4. How has the approach to detecting financial fraud changed over the past decade?
Ans. Over the past decade, the approach to detecting financial fraud has shifted from reactive to proactive strategies. Historically, organizations would respond to fraud incidents after they occurred. Now, with advancements in data analytics and artificial intelligence, organizations can anticipate and prevent fraudulent activities before they manifest. This proactive approach emphasizes continuous monitoring and the integration of fraud detection systems into everyday business processes.
5. What measures can organizations take to reduce financial fraud risks in a digital environment?

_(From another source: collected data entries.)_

(* ===== verification/Recovery.v ===== *)
(** Opening a database (db/mod.rs): the snapshot is loaded, the transactions
    the log holds a commit record for are redone, the counters and foreign-key
    indexes are rebuilt; and the checkpoint that writes the snapshot.

    All tables share one buffer pool.  A table owns the pool field only while
    one of its operations runs: [on_table] lends it the shared one. *)
From stdpp Require Import base list gmap strings sorting.
From Stdlib Require Import ZArith Lia.
From S2P Require Import Prelude Machine Types TableDef WalCodec BTree BTreeRep BTreeScan BTreeSpec Page Kv Table Catalog.
From S2P Require Cost.

(** * Log records *)

Definition txn_of (rec : Record_) : Z :=
  match rec with
  | RPut txn _ _ _ | RDelete txn _ _ | RCommit txn _ | RCreateTable txn _ | RDropTable txn _
  | RCreateIndex txn _ _ _ | RDropIndex txn _ _ | RCreateDatabase txn _ | RDropDatabase txn _ => txn
  end.

(** * Databases *)

(** [for x in xs { f(x)?; }] *)
Fixpoint each {S A} (f : A -> SM S ()) (l : list A) : SM S () :=
  match l with [] => mret () | x :: l => _ ← f x; each f l end.

(** [let _ = f();] *)
Definition quietly {S A} (c : SM S A) : SM S () := fun s =>
  match c s with
  | Ret (s, Ok _) | Ret (s, Err _) => Ret (s, Ok ())
  | Ret (s, Panic) => Ret (s, Panic)
  | Panics => Panics
  | Fuel => Fuel
  end.

Definition starts_with (p s : bytes) : bool := bool_decide (take (length p) s = p).

(** The tables DROP DATABASE leaves: names without the prefix [name.] *)
Definition retained (name : bytes) (k : bytes) : bool := negb (starts_with (name ++ str ".") k).

Section data.
Context {T P : Type} `{KvTree T, Pool P}.

Abbreviation Tbl := (@Table T P).
Abbreviation TM := (SM Tbl).

(** The order in which a hash map of tables is iterated. *)
Context (hash_order : gmap bytes Tbl -> list bytes).

Record Data := mkData { d_databases : gset bytes; d_tables : gmap bytes Tbl; d_pool : P }.

Abbreviation RM := (SM Data).

Definition add_database (name : bytes) (d : Data) : Data := mkData ({[name]} ∪ d_databases d) (d_tables d) (d_pool d).

(** A call on a table lent the shared pool; [absent] if there is no such table. *)
Definition lend {A} (op : TM A) (t : Tbl) (p : P) : out (Tbl * P * res A) :=
  '(t, r) ← op (set_pool (Some p) t); mret (set_pool None t, default p (t_pool t), r).

Definition on_table (name : bytes) (op : TM ()) : RM () := fun d =>
  match d_tables d !! name with
  | None => Ret (d, Ok ())
  | Some t => '(t, p, r) ← lend op t (d_pool d); mret (mkData (d_databases d) (<[name := t]> (d_tables d)) p, r)
  end.

(** ** Redo *)

Definition create_table (def : TableDef) (d : Data) : Data :=
  match d_tables d !! td_name def with
  | Some _ => d
  | None => mkData (d_databases d) (<[td_name def := table_new def]> (d_tables d)) (d_pool d)
  end.

Definition drop_table (name : bytes) (d : Data) : Data :=
  mkData (d_databases d) (delete name (d_tables d)) (d_pool d).

Definition drop_database (name : bytes) (d : Data) : Data :=
  mkData (d_databases d ∖ {[name]}) (filter (fun e => retained name e.1 = true) (d_tables d)) (d_pool d).

Definition apply_record (rec : Record_) : RM () :=
  match rec with
  | RCreateDatabase _ name => modify (add_database name)
  | RDropDatabase _ name => modify (drop_database name)
  | RCreateTable _ def => modify (create_table def)
  | RDropTable _ name => modify (drop_table name)
  | RPut _ table key row => on_table table (apply_raw key row)
  | RDelete _ table key => on_table table (remove_raw key)
  | RCreateIndex _ table name column => on_table table (quietly (add_index name column))
  | RDropIndex _ table name => on_table table (quietly (drop_index name))
  | RCommit _ _ => mret ()
  end.

Definition apply_records (batch : list Record_) : RM () := each apply_record batch.

(** Records are buffered by transaction and applied at its commit record. *)
Fixpoint redo (pending : gmap Z (list Record_)) (recs : list Record_) : RM () :=
  match recs with
  | [] => mret ()
  | RCommit txn _ :: recs =>
    _ ← match pending !! txn with Some batch => apply_records batch | None => mret () end;
    redo (delete txn pending) recs
  | other :: recs => redo (<[txn_of other := default [] (pending !! txn_of other) ++ [other]]> pending) recs
  end.

(** ** Foreign-key indexes (db/fk.rs) *)

Definition named (name : bytes) (l : list IndexDef) : bool := existsb (fun i => bool_decide (idx_name i = name)) l.
Definition covered (column : bytes) (l : list IndexDef) : bool := existsb (fun i => bool_decide (idx_column i = column)) l.

(** [fk_<column>], [fk_<column>_2], ... until the name is free; one round more
    than there are indexes is enough. *)
Fixpoint free_name (fuel : nat) (column : bytes) (l : list IndexDef) (auto : bytes) (n : Z) : option bytes :=
  if named auto l then
    match fuel with
    | O => None
    | S fuel => free_name fuel column l (str "fk_" ++ column ++ str "_" ++ show_Z n) (n + 1)
    end
  else Some auto.

Definition auto_name (column : bytes) (l : list IndexDef) : option bytes :=
  free_name (length l) column l (str "fk_" ++ column) 2.

Definition fk_ensure (fk : ForeignKeyDef) : TM () :=
  t ← gets id;
  if bool_decide (index_of (td_schema (t_def t)) (fk_column fk) = Some (pk_idx (td_schema (t_def t)))) then mret ()
  else if covered (fk_column fk) (secondary_indexes t) then mret ()
  else match auto_name (fk_column fk) (secondary_indexes t) with
       | Some auto => add_index auto (fk_column fk)
       | None => fun _ => Fuel
       end.

Definition fk_ensure_auto_indexes : TM () :=
  t ← gets id; each fk_ensure (td_foreign_keys (t_def t)).

(** ** Opening *)

Definition load_row (r : SnapRow) : TM () :=
  match sr_key r with Some key => restore_kv key (sr_value r) | None => restore_raw (sr_value r) end.

Definition load_table (e : TableDef * list SnapRow) : RM () := fun d =>
  let d := match Cost.split_once (td_name e.1) with Some (db_prefix, _) => add_database db_prefix d | None => d end in
  '(t, p, r) ← lend (each load_row e.2) (table_new e.1) (d_pool d);
  mret (mkData (d_databases d) (match r with Ok _ => <[td_name e.1 := t]> (d_tables d) | _ => d_tables d end) p, r).

Definition load_snapshot (file : bytes) : RM () :=
  s ← lift (decode_snapshot file 0);
  _ ← each (fun db => modify (add_database db)) s.1.1;
  each load_table s.1.2.

(** [for table in tables.values() { f(table)?; }] *)
Definition each_table (op : TM ()) : RM () :=
  names ← gets (fun d => hash_order (d_tables d)); each (fun n => on_table n op) names.

Definition open_data (snapshot : option bytes) (wal : bytes) : RM () :=
  _ ← match snapshot with Some file => load_snapshot file | None => mret () end;
  recs ← lift (read_all wal);
  _ ← redo ∅ recs;
  _ ← each_table refresh_auto_inc;
  each_table fk_ensure_auto_indexes.

(** [Database::open] on a directory with this snapshot and log, and the pool of
    its page file. *)
Definition open_database (snapshot : option bytes) (wal : bytes) (pool : P) : out (Data * res ()) :=
  open_data snapshot wal (mkData {[str "default"]} ∅ pool).

(** ** Checkpoints *)

Definition lex_leb (a b : bytes) : Prop := lex a b <> Gt.
#[global] Instance lex_leb_dec a b : Decision (lex_leb a b).
Proof. unfold lex_leb. destruct (lex a b); [left|left|right]; congruence. Defined.

(** [table.tree().scan_all()] of every table. *)
Fixpoint scan_tables (ts : list Tbl) : out (list (TableDef * list (bytes * bytes))) :=
  match ts with
  | [] => mret []
  | t :: ts => rows ← trange (t_tree t) None true None true; rest ← scan_tables ts; mret ((table_def t, rows) :: rest)
  end.

(** What [checkpoint] hands to the encoder: the database names sorted, and all
    tables. *)
Definition checkpoint_data (d : Data) : out (list bytes * list (TableDef * list (bytes * bytes))) :=
  data ← scan_tables (omap (fun n => d_tables d !! n) (hash_order (d_tables d)));
  mret (merge_sort lex_leb (elements (d_databases d)), data).

(** The snapshot file [checkpoint] writes before it resets the log to its header. *)
Definition checkpoint (d : Data) : out (res bytes) := '(databases, data) ← checkpoint_data d; mret (encode_snapshot databases data).

End data.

Ans. Organizations can take several measures to reduce financial fraud risks in a digital environment, including implementing robust identity verification processes, utilizing advanced analytics for transaction monitoring, providing employee training on fraud awareness, and deploying multi-factor authentication for sensitive transactions. Regularly updating security protocols and systems in response to emerging threats is also essential for maintaining a strong defense against financial fraud.